While consumers are concerned about genetically modified food, they are generally unsure of the precise definition of GMOs. A recent report from Health Canada concluded that Canadians' views of GMOs were shaped by “confusion, misinformation and generally low awareness/understanding"
However, the same study found a lack of understanding of what genetically modified organisms actually are or how they are produced.
A Broad Definition
A genetically modified food, according to Health Canada, “is one derived from an organism that has had some of its heritable traits changed.”
Last year, the agency issued its first approval of a genetically modified food animal—a salmon that grows twice as fast as a typical farmed Atlantic salmon because of genes from other fish species that have been added to its genome.
The AquAdvantage salmon, as it has been branded, is an example of a process called recombinant DNA—taking the gene for a desired trait from one species and introducing it into another.
There are two other processes of genetic modification that meet Health Canada’s definition, selectively breeding animals of the same species to emphasize a desired trait, and mutagenesis—using chemicals or radiation to alter an organism’s DNA to develop a desired trait.
To test Canadians’ understanding of GMOs, Angus Reid provided only a basic definition, then asked respondents to identify which of the three techniques qualify as genetic modification.
Fewer than half correctly chose crossbreeding (40 per cent) or mutagenesis (46 per cent), while 62 per cent were able to successfully identify recombinant DNA as a GMO-producing process.
When respondents were asked to assess their knowledge of GMOs, 60 per cent said they “know a little bit about them,” while only 16 per cent said they are “very familiar with GMOS.” The rest (24 per cent), admitted they have, at most, only heard of them.
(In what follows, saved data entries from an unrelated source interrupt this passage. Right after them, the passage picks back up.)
(* ===== verification/IoRequest.v ===== *)
(** * I/O requests: [SAFS/libsafs/io_request.{h,cpp}]

    A request names a range of a file and what to do with it: a data buffer
    ([BASIC_REQ]), a list of buffers and pages ([EXT_REQ], kept in an
    [io_req_extension]) or a user task ([USER_COMPUTE]).  Pointers are addresses
    (0 for [NULL]).  The extensions live in a store indexed by their addresses,
    and an operation that may change one is a state-passing function on it.

    In a message a request is the 48 bytes of the object, little endian with the
    bit fields in the order of their declaration, possibly followed by its data;
    the buffer of the message is a list of bytes and its address a number. *)
From stdpp Require Import options gmap sorting.
From S2P Require Import Prelude SafsFile Fifo PageArray.
Open Scope Z_scope.

Definition MIN_NUM_ALLOC_IOVECS : Z := 16.
Definition NUM_EMBEDDED_IOVECS : Z := 1.
Definition MAX_INLINE_SIZE : Z := 128.
Definition MAX_FILE_SIZE : Z := 2 ^ 63 - 1.
Definition MAX_NODE_ID : Z := Z.shiftl 1 8 - 1.
Definition READ : Z := 0.
Definition WRITE : Z := 1.

(** The bit fields [int num_bufs: 16] and [int vec_capacity: 15]. *)
Definition s16f (z : Z) : Z := (z + 2 ^ 15) mod 2 ^ 16 - 2 ^ 15.
Definition s15f (z : Z) : Z := (z + 2 ^ 14) mod 2 ^ 15 - 2 ^ 14.

(** ** [io_buf]; [ib_u] is the address of the page or of the buffer. *)

Record io_buf := mkBuf { ib_u : Z; ib_size : Z; ib_is_page : bool }.
Definition io_buf_ctor : io_buf := mkBuf 0 0 false.
Definition ib_init (p size : Z) (is_page : bool) : res io_buf :=
  if is_page && negb (size =? PAGE_SIZE) then Throw AssertFailed
  else Ok (mkBuf p (size mod 2 ^ 31) is_page).
(** [init] of a page, given the reference count of the page. *)
Definition ib_init_page (p ref : Z) : res io_buf :=
  if ref <=? 0 then Throw AssertFailed else Ok (mkBuf p PAGE_SIZE true).
(** [get_buf], given the data of each page. *)
Definition ib_get_buf (page_data : Z → Z) (b : io_buf) : Z := if ib_is_page b then page_data (ib_u b) else ib_u b.
Definition ib_get_page (b : io_buf) : res Z := if ib_is_page b then Ok (ib_u b) else Throw AssertFailed.

(** ** [io_req_extension]; [vec] is the allocated array, [None] while
       [vec_pointer] is [embedded_vecs]. *)

Record io_req_extension := mkExt {
  priv : Z;
  num_bufs : Z;
  vec_capacity : Z;
  vec : option (list io_buf);
  embedded_vecs : list io_buf;
  issue_time : Z
}.

Definition vec_pointer (e : io_req_extension) : list io_buf := default (embedded_vecs e) (vec e).
Definition set_vec (l : list io_buf) (e : io_req_extension) : io_req_extension :=
  match vec e with
  | Some _ => mkExt (priv e) (num_bufs e) (vec_capacity e) (Some l) (embedded_vecs e) (issue_time e)
  | None => mkExt (priv e) (num_bufs e) (vec_capacity e) None l (issue_time e)
  end.

Definition ext_init (e : io_req_extension) : io_req_extension :=
  set_vec (replicate (Z.to_nat (vec_capacity e)) io_buf_ctor ++ drop (Z.to_nat (vec_capacity e)) (vec_pointer e))
    (mkExt 0 0 (vec_capacity e) (vec e) (embedded_vecs e) 0).
Definition ext_ctor : io_req_extension :=
  ext_init (mkExt 0 0 NUM_EMBEDDED_IOVECS None (replicate (Z.to_nat NUM_EMBEDDED_IOVECS) io_buf_ctor) 0).

(** [memcpy(dst + at, src, n)] on arrays of buffers. *)
Definition vec_copy (dst : list io_buf) (at_ : nat) (src : list io_buf) (n : nat) : res (list io_buf) :=
  if (at_ + n <=? length dst)%nat && (n <=? length src)%nat
  then Ok (take at_ dst ++ take n src ++ drop (at_ + n) dst) else Throw Segfault.
Definition vec_store (l : list io_buf) (i : Z) (b : io_buf) : res (list io_buf) :=
  if (0 <=? i) && (i <? Z.of_nat (length l)) then Ok (<[Z.to_nat i := b]> l) else Throw Segfault.

(** [init(ext)] *)
Definition ext_init_from (ext e : io_req_extension) : res io_req_extension :=
  if vec_capacity e <? vec_capacity ext then Throw AssertFailed else
  let? v := vec_copy (vec_pointer e) 0 (vec_pointer ext) (Z.to_nat (num_bufs ext)) in
  Ok (set_vec v (mkExt (priv ext) (num_bufs ext) (vec_capacity e) (vec e) (embedded_vecs e) 0)).

(** [new io_buf[n]] *)
Definition new_vec (n : Z) : res (list io_buf) :=
  if n <? 0 then Throw (runtime_error "bad_array_new_length") else Ok (replicate (Z.to_nat n) io_buf_ctor).

(** Makes the array larger and copies its contents to the position [at_]. *)
Definition ext_grow (at_ : nat) (e : io_req_extension) : res io_req_extension :=
  match vec e with
  | None =>
      let? v := new_vec MIN_NUM_ALLOC_IOVECS in
      let? v := vec_copy v at_ (embedded_vecs e) (Z.to_nat NUM_EMBEDDED_IOVECS) in
      Ok (mkExt (priv e) (num_bufs e) MIN_NUM_ALLOC_IOVECS (Some v) (embedded_vecs e) (issue_time e))
  | Some old =>
      let cap := s15f (vec_capacity e * 2) in
      let? v := new_vec cap in
      let? v := vec_copy v at_ old (Z.to_nat (cap `quot` 2)) in
      Ok (mkExt (priv e) (num_bufs e) cap (Some v) (embedded_vecs e) (issue_time e))
  end.
Definition ext_store (i : Z) (b : io_buf) (e : io_req_extension) : res io_req_extension :=
  if vec_capacity e <=? num_bufs e then Throw AssertFailed else
  let? v := vec_store (vec_pointer e) i b in
  let e := set_vec v e in
  Ok (mkExt (priv e) (s16f (num_bufs e + 1)) (vec_capacity e) (vec e) (embedded_vecs e) (issue_time e)).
Angus Reid says these findings reflect a recent report commissioned by Health Canada which concluded Canadians’ views of GMOs were “not that well formed,” and shaped in part by “confusion, misinformation and generally low awareness/understanding.”
Having learned that all three techniques produce GMOs, respondents were then asked which types of GMOs they believe should be subject to mandatory labeling. 17 per cent said “none of them,” and the rest (83 per cent) choose at least one of the three.
Fewer than 38 per cent of respondents would require traditionally crossbred crops and animals to be labeled as GMOs, while significantly larger totals—approaching two-in-three in each case—would require labeling for foods derived from mutagenesis and recombinant DNA techniques.
The study found that the desire for mandatory labeling was consistent across demographic groups and political affiliations.
Affordability Trumps GMO Concerns
Angus Reid says that although most Canadians would like to see mandatory labeling of at least some types of GMOs and tend to express some skepticism about the safety of such products, these concerns are generally not at the top of their minds when they go to the grocery store.
Asked to name the three most important considerations they have when food shopping, 72 per cent choose affordability. No other factor was mentioned by more than 40 per cent of respondents, and GMOs were named by only 19 per cent, lagging well behind concerns such as flavour, nutrition and brand recognition.
Even among GMO skeptics, the study found affordability is a much greater concern than anything else.
Asked a slightly different question aimed at removing affordability and aesthetic considerations from the equation, respondents expressed a higher degree of concern about GMOs, but it still wasn’t a top priority. 30 per cent said GMOs are one of the things they are most concerned about in their food, which puts GMO-worries below qualms about hormones and antibiotics, pesticides and overly processed foods.
When it comes the inherent safety of genetically modified foods, it appears the public is divided on that count as well.
33 per cent of Canadians said they are “not sure” if it’s safe to eat modified food, while 39 per cent said they view GMOs as “generally safe,” and 28 per cent believe genetic modification is “generally unsafe.”
It would seem that the division of opinions on GMO safety, labeling and purchasing concerns go hand in hand with the confusion over what exactly defines genetically modified organisms and food products.
Labeling genetically modified foods appears to be a logical step forward, but more readily available information about the benefits and disadvantages of GMOs is also crucial to enhancing Canadian consumers’ ability to make informed decisions about the food they feed their families.
In terms of improving public awareness, government has been slow to respond to this need.
Private members’ bills in the federal government—most recently bill C-291—have sought to address the issue of GMO labeling over the years and been defeated.
Genetically modified ingredient labeling legislation was passed in the U.S. last year, so it remains to be seen whether the Canadian government will follow suit.